A novel member of the human frizzled (Fz) gene family was cloned and found to be specifically expressed in 3 of 13 well differentiated (23%), 13 of 20 moderately differentiated (62%), and 12 of 14 poorly differentiated (86%) squamous cell esophageal carcinomas compared with the adjacent uninvolved normal mucosa. The FzE3 cDNA encodes a protein of 574 amino acids and shares high sequence homology with the human FzD2 gene particularly in the putative ligand binding region of the cysteine-rich extracellular domain. Functional analysis revealed that transfection and expression of the FzE3 cDNA in esophageal carcinoma cells stimulates complex formation between adenomatous polyposis coli (APC) and beta-catenin followed by nuclear translocation of beta-catenin.
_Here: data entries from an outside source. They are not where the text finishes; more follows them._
(** An [UPDATE ... WHERE id = ?], or several of them on the same id. *)
Lemma keeps_update request id f ps :
  Staging.table_ok ps ->
  (forall r, Staging.pair_id (f r) = Staging.pair_id r) ->
  (forall r, Staging.find_pair id ps = Some r -> Staging.row_ok r ->
     Staging.row_ok (f r) /\ Staging.status_change request (Some r) (f r)) ->
  Staging.request_keeps request ps (Staging.update_where_id id f ps).
Proof.
  intros Hok Hid Hrow. pose proof Hok as [Hnd Hall]. split; [split|].
  - unfold Staging.update_where_id. change (List.map ?g ?l) with (g <$> l).
    rewrite <- list_fmap_compose.
    erewrite list_fmap_ext; [exact Hnd|]. intros i r _. cbn.
    destruct (bool_decide _); [apply Hid | reflexivity].
  - unfold Staging.update_where_id. change (List.map ?g ?l) with (g <$> l).
    apply Forall_fmap. rewrite Forall_forall in Hall |- *. intros r Hin. cbn.
    destruct (bool_decide (Staging.pair_id r = id)) eqn:Hb; [|apply Hall; exact Hin].
    apply bool_decide_eq_true in Hb. apply Hrow; [|apply Hall; exact Hin].
    rewrite <- Hb. apply find_pair_unique; [exact Hnd|]. apply list_elem_of_In. exact Hin.
  - intros id' r' Hf. rewrite find_pair_update in Hf by exact Hid.
    destruct (Staging.find_pair id' ps) as [r0|] eqn:H0; [|discriminate].
    cbn in Hf. injection Hf as <-.
    destruct (bool_decide (Staging.pair_id r0 = id)) eqn:Hb; [|apply status_change_same].
    apply bool_decide_eq_true in Hb. pose proof (find_pair_id _ _ _ H0) as Hid'.
    apply Hrow.
    + rewrite <- Hb, Hid'. exact H0.
    + apply (row_ok_in ps); [exact Hok|]. apply (find_pair_in _ _ _ H0).
Qed.

(** An [INSERT] under a fresh id. *)
Lemma keeps_insert request r ps :
  Staging.table_ok ps ->
  ~ Exists (fun x => Staging.pair_id x = Staging.pair_id r) ps ->
  Staging.row_ok r -> Staging.status_change request None r ->
  Staging.request_keeps request ps (ps ++ [r]).
Proof.
  intros [Hnd Hall] Hfresh Hrow Hch. split; [split|].
  - rewrite fmap_app. apply NoDup_app. split; [exact Hnd|]. split.
    + intros x Hx Hx'. apply list_elem_of_fmap in Hx as (y & -> & Hy).
      cbn in Hx'. apply list_elem_of_singleton in Hx'.
      apply Hfresh. apply Exists_exists. exists y. split; assumption.
    + cbn. apply NoDup_singleton.
  - apply Forall_app. split; [exact Hall|]. apply Forall_singleton. exact Hrow.
  - intros id r' Hf. rewrite find_pair_app in Hf.
    destruct (Staging.find_pair id ps) as [x|] eqn:Hx.
    + injection Hf as <-. apply status_change_same.
    + unfold Staging.find_pair in Hf. cbn in Hf.
      destruct (bool_decide (Staging.pair_id r = id)); [|discriminate].
      injection Hf as <-. exact Hch.
Qed.

Lemma update_where_id_id id ps : Staging.update_where_id id (fun r => r) ps = ps.
Proof.
  unfold Staging.update_where_id. induction ps as [|r ps IH]; [reflexivity|].
  cbn. rewrite IH. destruct (bool_decide _); reflexivity.
Qed.

Lemma update_where_id_twice id f g ps :
  (forall r, Staging.pair_id (g r) = Staging.pair_id r) ->
  Staging.update_where_id id f (Staging.update_where_id id g ps)
  = Staging.update_where_id id (fun r => f (g r)) ps.
Proof.
  intros Hg. unfold Staging.update_where_id. induction ps as [|r ps IH]; [reflexivity|].
  cbn. rewrite IH. destruct (bool_decide (Staging.pair_id r = id)) eqn:Hb; [|rewrite Hb; reflexivity].
  rewrite Hg, Hb. reflexivity.
Qed.

Lemma update_where_id_snoc id f ps r :
  ~ Exists (fun x => Staging.pair_id x = id) ps -> Staging.pair_id r = id ->
  Staging.update_where_id id f (ps ++ [r]) = ps ++ [f r].
Proof.
  intros Hfresh Hr. unfold Staging.update_where_id. induction ps as [|x ps IH]; cbn.
  - rewrite bool_decide_eq_true_2 by exact Hr. reflexivity.
  - rewrite bool_decide_eq_false_2.
    + rewrite IH; [reflexivity|]. intros Hex. apply Hfresh. apply Exists_cons_tl. exact Hex.
    + intros Hx. apply Hfresh. apply Exists_cons_hd. exact Hx.
Qed.

Lemma settle_keeps_id env amb r :
  Staging.pair_id (Staging.settle env amb r) = Staging.pair_id r.
Proof. unfold Staging.settle. destruct (Staging.trigger env amb) as [[|]|]; reflexivity. Qed.

Lemma settle_pair_update env amb id ps :
  Staging.settle_pair env amb id ps = Staging.update_where_id id (Staging.settle env amb) ps.
Proof.
  unfold Staging.settle_pair, Staging.settle.
  destruct (Staging.trigger env amb) as [[|]|];
    [symmetry; apply update_where_id_id | reflexivity | symmetry; apply update_where_id_id].
Qed.

(** A row that a dispatching route has marked [pending], after the trigger. *)
Lemma settle_row env amb request before r :
  Staging.mind_target_status r = Some "pending" ->
  Staging.is_pair_create request || Staging.is_retry request || Staging.is_pair_update request
  = true ->
  Staging.status_change request before r ->
  Staging.row_ok (Staging.settle env amb r)
  /\ Staging.status_change request before (Staging.settle env amb r).
Proof.
  intros Hst Hroute Hch. unfold Staging.settle.
  destruct (Staging.trigger env amb) as [[|]|msg].
  - split; [|exact Hch]. split; [left; exact Hst|]. rewrite Hst. discriminate.
  - split.
    + split; [right; right; reflexivity | discriminate].
    + intros _. right. right. split; [reflexivity|]. split.
      * eexists. split; [reflexivity | discriminate].
      * right. split; [reflexivity | exact Hroute].
  - split; [|exact Hch]. split; [left; exact Hst|]. rewrite Hst. discriminate.
Qed.

(** ** Handlers *)

Lemma keeps_quiet {A} request (c : Staging.H A) w :
  Staging.pairs (c w).2 = Staging.pairs w -> Staging.keeps_at request w c.
Proof. intros Heq Hok. rewrite Heq. apply keeps_refl. exact Hok. Qed.

Lemma keeps_ret {A} request (a : A) w : Staging.keeps_at request w (ret a).
Proof. apply keeps_quiet. reflexivity. Qed.

Lemma keeps_with_decoded request w seg (k : string -> Staging.H Response) :
  (forall v, Staging.keeps_at request w (k v)) ->
  Staging.keeps_at request w (Staging.with_decoded seg k).
Proof.
  intros Hk. unfold Staging.with_decoded.
  destruct (decodeURIComponent seg); [apply Hk | apply keeps_ret].
Qed.

Lemma or_str_nonempty o d : d <> "" -> or_str o d <> "".
Proof.
  intros Hd. unfold or_str. destruct o as [s|]; [|exact Hd].
  destruct (str_truthy s) eqn:Hs; [apply str_truthy_true; exact Hs | exact Hd].
Qed.

(** The completion callback: [failed] with a message, or [ready] with the
    target asset, whatever the pair was. *)
Lemma keeps_jobs_mindar_complete env amb request w :
  Staging.is_callback request = true ->
  Staging.keeps_at request w (Staging.jobs_mindar_complete env amb request).
Proof.
  intros Hroute. unfold Staging.jobs_mindar_complete.
  destruct (negb (Staging.isJobSecretValid env request)); [apply keeps_ret|].
  destruct (Staging.callback_throws _); [apply keeps_ret|]. cbv zeta.
  destruct (negb (str_truthy (Staging.str_field _ "pairId" ""))); [apply keeps_ret|].
  destruct (str_truthy (Staging.errorMessage_of _)
            || negb (str_truthy (Staging.str_field _ "mindAssetId" ""))) eqn:Hc.
  - intros Hok. apply keeps_update; [exact Hok | reflexivity|].
    intros r _ _. split.
    + split; [right; right; reflexivity | discriminate].
    + intros _. right. right. split; [reflexivity|]. split; [|left; exact Hroute].
      eexists. split; [reflexivity|]. apply or_str_nonempty. discriminate.
  - apply orb_false_iff in Hc as [_ Hm]. apply negb_false_iff, str_truthy_true in Hm.
    intros Hok. apply keeps_update; [exact Hok | reflexivity|].
    intros r _ _.
    assert (Staging.has_target
              (Staging.complete_ready
                 (Staging.str_field (Staging.readBodyAny request) "mindAssetId" "")
                 (Staging.now_iso amb) r)) as Htarget.
    { eexists. split; [reflexivity | exact Hm]. }
    split.
    + split; [right; left; reflexivity | intros _; exact Htarget].
    + intros _. right. left. split; [reflexivity|]. split; [exact Hroute | exact Htarget].
Qed.

(** The explicit retry. *)
Lemma keeps_jobs_mindar_dispatch env amb request user w :
  Staging.is_retry request = true ->
  Staging.keeps_at request w (Staging.jobs_mindar_dispatch env amb request user).
Proof.
  intros Hroute. destruct user as [u|]; [|apply keeps_ret].
  destruct (Staging.dispatch_throws (Staging.readBodyAny request)) eqn:Hthrow.
  { unfold Staging.jobs_mindar_dispatch. rewrite Hthrow. apply keeps_ret. }
  destruct (str_truthy (Staging.str_field (Staging.readBodyAny request) "pairId" "")) eqn:Hp;
    [|unfold Staging.jobs_mindar_dispatch; rewrite Hthrow; cbv zeta; rewrite Hp; apply keeps_ret].
  destruct (str_truthy (Staging.str_field (Staging.readBodyAny request) "image_asset_id" ""))
    eqn:Hi;
    [|unfold Staging.jobs_mindar_dispatch; rewrite Hthrow; cbv zeta; rewrite Hp, Hi;
      apply keeps_ret].
  apply str_truthy_true in Hp, Hi.
  pose proof (jobs_mindar_dispatch_run env amb request u w) as Hrun. cbn zeta in Hrun.
  destruct (Hrun Hthrow Hp Hi) as (_ & _ & Hps).
  intros Hok. rewrite Hps, settle_pair_update.
  rewrite update_where_id_twice; [|intros r; reflexivity].
  apply keeps_update; [exact Hok | intros r; rewrite settle_keeps_id; reflexivity|].
  intros r _ _. apply settle_row; [reflexivity | |].
  - rewrite Hroute. destruct (Staging.is_pair_create request); reflexivity.
  - intros _. left. split; [reflexivity|]. right. left. exact Hroute.
Qed.

(** The creation of a pair. *)
Lemma keeps_pairs_create env amb request expId w :
  Staging.is_pair_create request = true ->
  Staging.keeps_at request w (Staging.pairs_create env amb request expId).
Proof.
  intros Hroute.
  destruct (Staging.new_pair_throws (Staging.readBodyAny request)) eqn:Hthrow.
  { unfold Staging.pairs_create. rewrite Hthrow. apply keeps_ret. }
  destruct (str_truthy (Staging.str_field (Staging.readBodyAny request) "image_asset_id" ""))
    eqn:Hi;
    [|unfold Staging.pairs_create; rewrite Hthrow; cbv zeta; rewrite Hi; apply keeps_ret].
  destruct (str_truthy (Staging.str_field (Staging.readBodyAny request) "video_asset_id" ""))
    eqn:Hv;
    [|unfold Staging.pairs_create; rewrite Hthrow; cbv zeta; rewrite Hi, Hv; apply keeps_ret].
  destruct (bool_decide (Exists (fun r => Staging.pair_id r = Staging.uuid_1 amb)
                           (Staging.pairs w))) eqn:Hfresh.
  { apply keeps_quiet. unfold Staging.pairs_create. rewrite Hthrow. cbv zeta.
    rewrite Hi, Hv. cbn [negb orb]. rewrite bind_get, Hfresh. reflexivity. }
  apply bool_decide_eq_false in Hfresh. apply str_truthy_true in Hi, Hv.
  pose proof (pairs_create_run env amb request expId w) as Hrun. cbn zeta in Hrun.
  destruct (Hrun Hthrow Hi Hv Hfresh) as (_ & _ & Hps).
  intros Hok. rewrite Hps, settle_pair_update.
  rewrite update_where_id_snoc; [|exact Hfresh | reflexivity].
  assert (Staging.pair_id (Staging.settle env amb
                             (Staging.new_pair amb expId (Staging.readBodyAny request)))
          = Staging.uuid_1 amb) as Hid by (rewrite settle_keeps_id; reflexivity).
  destruct (settle_row env amb request None
              (Staging.new_pair amb expId (Staging.readBodyAny request))) as [Hrow Hch].
  - reflexivity.
  - rewrite Hroute. reflexivity.
  - intros _. left. split; [reflexivity|]. left. split; [reflexivity | exact Hroute].
  - apply keeps_insert; [exact Hok | rewrite Hid; exact Hfresh | exact Hrow | exact Hch].
Qed.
Furthermore, cotransfection of a mutant construct encoding a FzE3 protein with a C-terminal truncation completely inhibited the interaction of APC with beta-catenin in cells. Finally, coexpression of FzE3 with Lef-1 transcription factor enhanced beta-catenin translocation to the nucleus. These observations suggest that FzE3 gene expression may down-regulate APC function and enhance beta-catenin mediated signals in poorly differentiated human esophageal carcinomas.